A Child’s Daily Dose of Adequate Sleep Reduces Future Risk of Obesity

by Tanya Thomas on Nov 4 2008 2:06 PM

A research at the University of Otago, New Zealand has shown that children who don’t get their daily doses of sleep are more prone to obesity when they grow up. The comprehensive study followed more than 1000 children born in Dunedin between 1972 and 1973.

For the study, researchers at the University of Otago followed more than 1000 children born in Dunedin between 1972 and 1973.

They found that kids aged between five and 11 who spent less time in bed had higher Body Mass Indexes as adults and were significantly more likely to be obese.

Lead author of the study Erik Landhuis said the importance of getting a good night's sleep was well known, but this was the first study to show potential implications for adult obesity from lack of sleep during childhood.

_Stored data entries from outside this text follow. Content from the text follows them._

Lemma words_shard s : printable_shard s → ∃ t, encodeShard s (sContext s) (sSubjectZone s) "" = Ok t ∧ words t = shard_words s.
Proof.
  intros [H1 H2 [H3 H4] H5 H6 _]. unfold encodeShard.
  destruct (content_text _ (sContext s) (sSubjectZone s) ("" +:+ indent4) H5) as (content & -> & Hc & Hb); [by right|].
  destruct (words_sigs _ H6) as (l & -> & Hl & _). cbn [mbind outcome_bind]. eexists. split; [reflexivity|].
  destruct (annotation_text "" "  )" l _ (or_introl eq_refl) eq_refl Hl) as [E1 E2]. set (header := sprintf (TypeShard :: _)).
  assert (∀ ps, starts_blank (sprintf ps) = true → words (sprintf ps) = annotation_words (sSignatures s) →
    words (sprintf (header :: "]" :: ps)) = shard_words s) as Hs.
  { intros ps P1 P2. unfold header. rewrite sprintf_flat. cbn [app]. split_printed. rewrite (words_cons content) by tauto.
    rewrite (words_cons "]") by auto. rewrite Hc, P2, words_range_from, words_range_to by done. by rewrite (words_ident _ H1), (words_ident _ H2). }
  rewrite <-(Hs _ E1 E2). by destruct l as [|? [|]].
Qed.

Lemma shard_spec s ts : printable_shard s → no_paren ts →
  shard ((Lex_word <$> shard_words s) ++ ts)%list = Some (reread_shard s, ts).
Proof.
  intros [H1 H2 [H3 H4] H5 H6 _] Hts. unfold shard, shard_words. rewrite fmap_app, <-app_assoc. cbn [fmap list_fmap app].
  do 3 rule_step. erewrite parse_bind by by apply shardRange_spec. cbn beta iota. rule_step. rewrite fmap_app, <-app_assoc.
  erewrite parse_bind; [|by apply content_rule_spec]. rewrite fmap_cons, <-app_comm_cons. rule_step.
  erewrite parse_bind; [|by apply annotation_spec; [|intros _]].
  unfold mret, parser_ret. f_equal. f_equal. by rewrite (AddSig_fold sSignatures Shard_set_sigs) by (done || by intros []).
Qed.

Record printable_zone (z : Zone) : Prop := {
  pz_zone : identifier (zSubjectZone z);
  pz_context : identifier (zContext z);
  pz_content : Forall (printable_assertion false) (zContent z);
  pz_sigs : Forall printable_sig (zSignatures z);
  pz_rest : zValidSince z = 0 ∧ zValidUntil z = 0 ∧ zSign z = false
}.
Definition reread_zone (z : Zone) : Zone :=
  mkZone (zSignatures z) (zSubjectZone z) (zContext z) (reread_assertion <$> zContent z) 0 0 false.
Definition zone_words (z : Zone) : list string :=
  ([TypeZone; zSubjectZone z; zContext z; "["] ++
   concat (assertion_words false <$> zContent z) ++ "]" :: annotation_words (zSignatures z))%list.

Lemma words_zone z : printable_zone z → ∃ t, encodeZone z = Ok t ∧ words t = zone_words z.
Proof.
  intros [H1 H2 H5 H6 _]. unfold encodeZone.
  destruct (content_text _ (zContext z) (zSubjectZone z) indent4 H5) as (content & -> & Hc & Hb); [by right|].
  destruct (words_sigs _ H6) as (l & -> & Hl & _). cbn [mbind outcome_bind]. eexists. split; [reflexivity|].
  destruct (annotation_text "" "  )" l _ (or_introl eq_refl) eq_refl Hl) as [E1 E2]. set (header := sprintf (TypeZone :: _)).
  assert (∀ ps, starts_blank (sprintf ps) = true → words (sprintf ps) = annotation_words (zSignatures z) →
    words (sprintf (header :: "]" :: ps)) = zone_words z) as Hs.
  { intros ps P1 P2. unfold header. rewrite sprintf_flat. cbn [app]. split_printed. rewrite (words_cons content) by tauto.
    rewrite (words_cons "]") by auto. rewrite Hc, P2. by rewrite (words_ident _ H1), (words_ident _ H2). }
  rewrite <-(Hs _ E1 E2). by destruct l as [|? [|]].
Qed.

Lemma zone_spec z ts : printable_zone z → no_paren ts →
  zone ((Lex_word <$> zone_words z) ++ ts)%list = Some (reread_zone z, ts).
Proof.
  intros [H1 H2 H5 H6 _] Hts. unfold zone, zone_words. rewrite fmap_app, <-app_assoc. cbn [fmap list_fmap app].
  do 4 rule_step. rewrite fmap_app, <-app_assoc.
  erewrite parse_bind; [|by apply content_rule_spec]. rewrite fmap_cons, <-app_comm_cons. rule_step.
  erewrite parse_bind; [|by apply annotation_spec; [|intros _]].
  unfold mret, parser_ret. f_equal. f_equal. by rewrite (AddSig_fold zSignatures Zone_set_sigs) by (done || by intros []).
Qed.

(** ** Probabilistic shards *)

Record printable_pshard (s : Pshard) : Prop := {
  pp_zone : identifier (pSubjectZone s);
  pp_context : identifier (pContext s);
  pp_range : range_ok (pRangeFrom s) ∧ range_ok (pRangeTo s);
  pp_algo : bfAlgorithm (pBloomFilter s) ∈ [BloomKM12; BloomKM16; BloomKM20; BloomKM24];
  pp_hash : bfHash (pBloomFilter s) ∈ [Shake256; Fnv64; Fnv128];
  pp_filter : bfFilter (pBloomFilter s) ≠ [] ∧ Forall byte (bfFilter (pBloomFilter s));
  pp_sigs : Forall printable_sig (pSignatures s);
  pp_rest : pValidSince s = 0 ∧ pValidUntil s = 0 ∧ pSign s = false
}.
Definition reread_pshard (s : Pshard) : Pshard :=
  mkPshard (pSignatures s) (pSubjectZone s) (pContext s) (range_from (pRangeFrom s)) (range_to (pRangeTo s)) (pBloomFilter s) 0 0 false.
Definition pshard_words (s : Pshard) : list string :=
  ([TypePshard; pSubjectZone s; pContext s; range_from (pRangeFrom s); range_to (pRangeTo s)] ++ words (encodeBloomFilter (pBloomFilter s)) ++
   annotation_words (pSignatures s))%list.
(** One turn of the loop does what the table says, after reading a token or not. *)
Definition perform (a : Act) (p : Parser) : outcome (Parser + Z * Parser) :=
  match a with
  | AShift n => Ok (inl (shift p n))
  | AReduce n => p ← reduce p n; Ok (inl p)
  | AAccept => Ok (inr (0, p))
  | AError => error_action p
  end.
Definition looked (ts : list Tok) (p : Parser) : Prop :=
  (∀ w, head ts = Some (ID w) → syStr (psLval p) = w) ∧ Lex_word <$> lex_rest (psLex p) = tail ts.
Lemma default_At o s x stk ts p a : At o ((s, x) :: stk) ts p → default_of s (code (head ts)) = Ok a →
  ∃ p', At o ((s, x) :: stk) ts p' ∧ default_action p = perform a p'.
Proof.
  intros Hp E. assert (psState p = s) as Hs by (destruct Hp as [_ [= <-] _ _ _ _ _]; done). unfold default_of in E. unfold default_action. rewrite Hs.
  destruct (at_index ZFPDef s) as [n| |]; [|done..]. cbn [mbind outcome_bind] in *.
  destruct (n =? -2).
  - destruct (lookahead_At _ _ _ _ Hp) as (p' & -> & Hp' & Hs' & _ & Ht & _). cbn [mbind outcome_bind]. rewrite Hs', Hs, Ht. exists p'. split; [done|].
    destruct (exca_find ZFPExca s) as [l| |]; [|done..]. cbn [mbind outcome_bind] in *. destruct (exca_token l _) as [m| |]; [|done..].
    injection E as <-. cbn [mbind outcome_bind]. unfold rule. destruct (m <? 0); [done|]. by destruct (m =? 0).
  - exists p. split; [done|]. injection E as <-. unfold rule. by destruct (n =? 0).
Qed.
Lemma iterate_At o s x stk ts p a : At o ((s, x) :: stk) ts p → act_of s (code (head ts)) = Ok a →
  ∃ p', At o ((s, x) :: stk) ts p' ∧ iterate p = perform a p' ∧ ((∃ n, a = AShift n) → looked ts p').
Proof.
  intros Hp E. assert (psState p = s) as Hs by (destruct Hp as [_ [= <-] _ _ _ _ _]; done). unfold act_of in E. unfold iterate. rewrite Hs.
  destruct (at_index ZFPPact s) as [n| |]; [|done..]. cbn [mbind outcome_bind] in *.
  assert (∀ tok b, default_of s tok = Ok b → ¬ ∃ m, b = AShift m) as Hno.
  { intros tok b Hb [m ->]. by eapply default_no_shift. }
  destruct (n <=? ZFPFlag).
  { destruct (default_At _ _ _ _ _ _ _ Hp E) as (p' & Hp' & E'). exists p'. split_and!; [done|done|]. intros H. by destruct (Hno _ _ E). }
  destruct (lookahead_At _ _ _ _ Hp) as (p' & -> & Hp' & Hs' & Hc & Ht & Hl & Hr). cbn [mbind outcome_bind]. rewrite Ht.
  assert (∀ b, default_of s (code (head ts)) = Ok b → ∃ q, At o ((s, x) :: stk) ts q ∧ default_action p' = perform b q ∧
    ((∃ m, b = AShift m) → looked ts q)) as Hd.
  { intros b Hb. destruct (default_At _ _ _ _ _ _ _ Hp' Hb) as (q & Hq & E'). exists q. split_and!; [done|done|]. intros H. by destruct (Hno _ _ Hb). }
  destruct ((n + code (head ts) <? 0) || (ZFPLast <=? n + code (head ts))); [by apply Hd|].
  destruct (at_index ZFPAct _) as [m| |]; [|done..]. cbn [mbind outcome_bind] in *. destruct (at_index ZFPChk m) as [c| |]; [|done..].
  cbn [mbind outcome_bind] in *. destruct (c =? _); [|by apply Hd]. injection E as <-. exists p'. split_and!; [done|done|]. by split.
Qed.

(** ** Ends of the loop *)

Definition ends (p : Parser) (r : Z * list SigSection) : Prop :=
  ∃ n, ∀ fuel, (n ≤ fuel)%nat → ∃ q, Parse_loop fuel p = Some (Ok q) ∧ (q.1, psOutput q.2) = r.
Lemma ends_step p p' r : iterate p = Ok (inl p') → ends p' r → ends p r.
Proof.
  intros E [n H]. exists (S n). intros [|fuel] Hf; [lia|]. destruct (H fuel) as (q & Hq & Hr); [lia|]. exists q. cbn. by rewrite E.
Qed.
Lemma ends_now p c q : iterate p = Ok (inr (c, q)) → ends p (c, psOutput q).
Proof. intros E. exists 1%nat. intros [|fuel] Hf; [lia|]. exists (c, q). cbn. by rewrite E. Qed.

(** The result and the variable [output] that belong to a result of the rules. *)
Definition final (R : option (list SigSection * list Tok)) (o : list SigSection) : Z * list SigSection :=
  match R with Some (l, []) => (0, l) | Some (l, _) => (1, l) | None => (1, o) end.
Definition runs (stk : list (Z * ZFPSymType)) (ts : list Tok) (R : option (list SigSection * list Tok)) : Prop :=
  ∀ o p, At o stk ts p → ends p (final R o).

"It is not clear why lack of sleep might lead to weight gain, but experimental studies have shown that sleep deprivation may disrupt the hormones that regulate appetite," the quoted Landhuis, as saying.

"It has also been suggested that tired kids may simply have less energy and are therefore less active.

"Our findings indicate that ensuring adequate sleep time in childhood may play an important part in the prevention of adult obesity," Landhuis added.

Researchers documented participants' time in bed every two years between ages five and 11 and measured body weight at age 32.

They ruled out early signs of obesity such as socioeconomic factors, parental control, television watching, and a parental history of obesity as possible explanations for the results.

The study is published in the United States journal Pediatrics.